A autora explica que a metodologia de pesquisa utilizada por ela incorpora "uma interlocução entre direito e a antropologia". Além das entrevistas com juízes, desembargadores, advogados e membros do Ministério Público, ela presenciou várias audiências e julgamentos de recursos nas câmaras cíveis do tribunal, analisando, também, vários incidentes processuais de impedimento e de suspeição de magistrados. Protegidos pelo anonimato, os depoimentos colhidos revelam os bastidores de um dos maiores tribunais do país. "Se as coisas não são exatamente como parecem que são, explicitar a forma como se representam já é, pelo menos para mim, um bom começo", conclui a autora.

Serviço:
Título: Paradoxos e Ambiguidades da Imparcialidade Judicial
Autora: Bárbara Gomes Lupetti Baptista
Editora: Sergio Antonio Fabris
Edição: 1ª Edição — 2013
Número de páginas: 572
Preço: R$ 83,30

 é editor da revista Consultor Jurídico no Rio de Janeiro.

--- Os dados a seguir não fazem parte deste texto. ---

(** * BLPInterface: a shallow embedding of [blp.py]

    [blp.py] wraps the Bloomberg request/response API ([blpapi]) and hands
    its answers back as pandas tables.  The embedding follows the file from
    top to bottom: Python values, the [blpapi] element trees and events the
    code reads, the pandas operations it calls, the connection object with
    [open]/[close], then [sendRequest] and the three request functions.

    The two libraries are not part of the repository; only the operations
    [blp.py] calls are modelled, each with the behaviour the library
    documents for it. *)

From Stdlib Require Import ZArith QArith Ascii String Lia.
From stdpp Require Import base strings list gmap fin_maps sorting.

Close Scope Q_scope.
Close Scope Z_scope.
Open Scope nat_scope.

(** ** Python values *)

(** [datetime.datetime]: the code only builds them ([datetime(2014, 12, 31)])
    and formats them; the time zone is never read. *)
Record datetime : Type := mkDatetime {
  year : nat; month : nat; day : nat;
  hour : nat; minute : nat; second : nat; microsecond : nat
}.

Definition is_leap (y : nat) : bool :=
  ((y mod 4 =? 0) && negb (y mod 100 =? 0)) || (y mod 400 =? 0).

Definition days_in_month (y m : nat) : nat :=
  match m with
  | 2 => if is_leap y then 29 else 28
  | 4 | 6 | 9 | 11 => 30
  | _ => 31
  end.

(** The range checks of the [datetime] constructor (MINYEAR = 1,
    MAXYEAR = 9999). *)
Definition valid_datetime (d : datetime) : bool :=
  (1 <=? year d) && (year d <? 10 * 1000) &&
  (1 <=? month d) && (month d <=? 12) &&
  (1 <=? day d) && (day d <=? days_in_month (year d) (month d)) &&
  (hour d <? 24) && (minute d <? 60) && (second d <? 60) &&
  (microsecond d <? 1000 * 1000).

(** [datetime.date]: a calendar day without a time of day.  It is the base
    class of [datetime.datetime], not an instance of it. *)
Record date : Type := mkDate {
  date_year : nat; date_month : nat; date_day : nat
}.

(** The values that travel through the wrapper: option values given by the
    caller, and the leaves of the response trees.  [VInt] is a Python
    [int] (those [blpapi] hands out have at most 64 bits); [VFloat] holds
    the exact value of the double; [VNaN] is [numpy.nan].  [VDatetime] is a
    [datetime.datetime]; [VDate] is a [datetime.date], and [VDatetimeSub]
    an instance of a proper subclass of [datetime.datetime]: the test
    [type(v) == datetime] of [sendRequest] tells both apart from a
    [datetime].  What a table holds of a datetime is written [VDatetime]
    whatever class pandas keeps it in: the wrapper never looks at a value
    once it is in a table. *)
Inductive Value : Type :=
| VStr (s : string)
| VInt (z : Z)
| VFloat (q : Q)
| VBool (b : bool)
| VDatetime (d : datetime)
| VDate (d : date)
| VDatetimeSub (d : datetime)
| VNaN.

#[global] Instance datetime_eq_dec : EqDecision datetime.
Proof. solve_decision. Defined.

#[global] Instance date_eq_dec : EqDecision date.
Proof. solve_decision. Defined.

#[global] Instance Q_eq_dec : EqDecision Q.
Proof. solve_decision. Defined.

#[global] Instance Value_eq_dec : EqDecision Value.
Proof. solve_decision. Defined.

(** ** [strftime('%Y%m%d')] *)

Definition digit_char (n : nat) : ascii := ascii_of_nat (48 + n mod 10).

(** [%m] and [%d] are zero-filled to two digits. *)
Definition pad2 (n : nat) : string :=
  String (digit_char (n / 10)) (String (digit_char n) EmptyString).

Definition pad4 (n : nat) : string :=
  String (digit_char (n / 1000)) (String (digit_char (n / 100))
    (String (digit_char (n / 10)) (String (digit_char n) EmptyString))).

(** [%Y] is the year with century in decimal, as the C library prints a
    number: four digits from the year 1000 on, fewer below (the year of a
    [datetime] lies between 1 and 9999). *)
Definition year_text (y : nat) : string :=
  if y <? 10 then String (digit_char y) EmptyString
  else if y <? 100 then pad2 y
  else if y <? 1000 then String (digit_char (y / 100)) (pad2 y)
  else pad4 y.

Definition strftime_Ymd (d : datetime) : string :=
  year_text (year d) +:+ pad2 (month d) +:+ pad2 (day d).

(** Reading the eight-digit form back, as [strptime(s, '%Y%m%d')] reads
    it: four digits of year, two of month, two of day.  The wrapper itself
    never parses; this is the inverse the round trip is measured
    against. *)
Definition digit_val (c : ascii) : option nat :=
  let n := nat_of_ascii c in
  if (48 <=? n) && (n <=? 57) then Some (n - 48) else None.

Fixpoint digits_val (s : string) : option (list nat) :=
  match s with
  | EmptyString => Some []
  | String c s' =>
      match digit_val c, digits_val s' with
      | Some d, Some ds => Some (d :: ds)
      | _, _ => None
      end
  end.

Definition strptime_Ymd (s : string) : option (nat * nat * nat) :=
  match digits_val s with
  | Some [y3; y2; y1; y0; m1; m0; d1; d0] =>
      Some (((y3 * 10 + y2) * 10 + y1) * 10 + y0, m1 * 10 + m0, d1 * 10 + d0)
  | _ => None
  end.

Definition is_digit (c : ascii) : bool :=
  match digit_val c with Some _ => true | None => false end.

Fixpoint all_digits (s : string) : bool :=
  match s with
  | EmptyString => true
  | String c s' => is_digit c && all_digits s'
  end.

Revista Consultor Jurídico, 10 de fevereiro de 2014, 11h27

Comentários de leitores

4 comentários

O problema é que...

Prætor (Outros)

Para MAP toda decisão contrária a seus interesses será "arbitrária, esdrúxula e teratológica". É fácil pensar assim. Mas está errado.

Mazela do sistema

Marcos Alves Pintar (Advogado Autônomo - Previdenciária)

Podemos encontrar na resposta ou justificativa apresentada pelo Prætor (Outros) logo abaixo (ou seja, cabe recurso e mais recurso, e isso minimizaria os efeitos nefastos da parcialidade) a maior das mazelas da Justiça brasileira: o complexo sistema recursal. O natural seria que prolatadas decisões absurdas, teratológicas, claramente parciais, o juiz seria responsabilizado. Mas, no Brasil, o Poder Judiciário sempre foi um órgão a serviço dos interesses de alguns pequenos grupos, e assim a responsabilização do julgador foi cirurgicamente extirpada do sistema, oferecendo-se em contrapartida uma longa cadeia recursal, na base do "não gostou, então recorra". Essa opção, pouco questionada, gerou um outro problema em desfavor do cidadão honesto. Na medida em que há uma enorme cadeia de recursos previstos em lei para afastar os efeitos das decisões parciais, consome-se uma enorme quantidade de tempo e recursos jurisdicionais, que acaba se constituindo em um incentivo ao violador da lei devido ao tempo do processo. A racionalidade só será alcançada quando, a despeito da possibilidade natural do juiz errar (como qualquer outro ser humano erra), os cotidianos e amplamente disseminados abusos sejam coibidos. O juiz não pode ser punido pela posição que firmou no processo, nem pela conclusão que legitimamente tenha chegado, mas manter no plano da irrelevância os atos teratológicos e claramente parciais é algo tão absurdo quanto punir o juiz pela decisão legítima.

Aquisição

Marcos Alves Pintar (Advogado Autônomo - Previdenciária)

Tema extremamente atual, e analisado por uma metodologia também atual. Vou comprar o livro.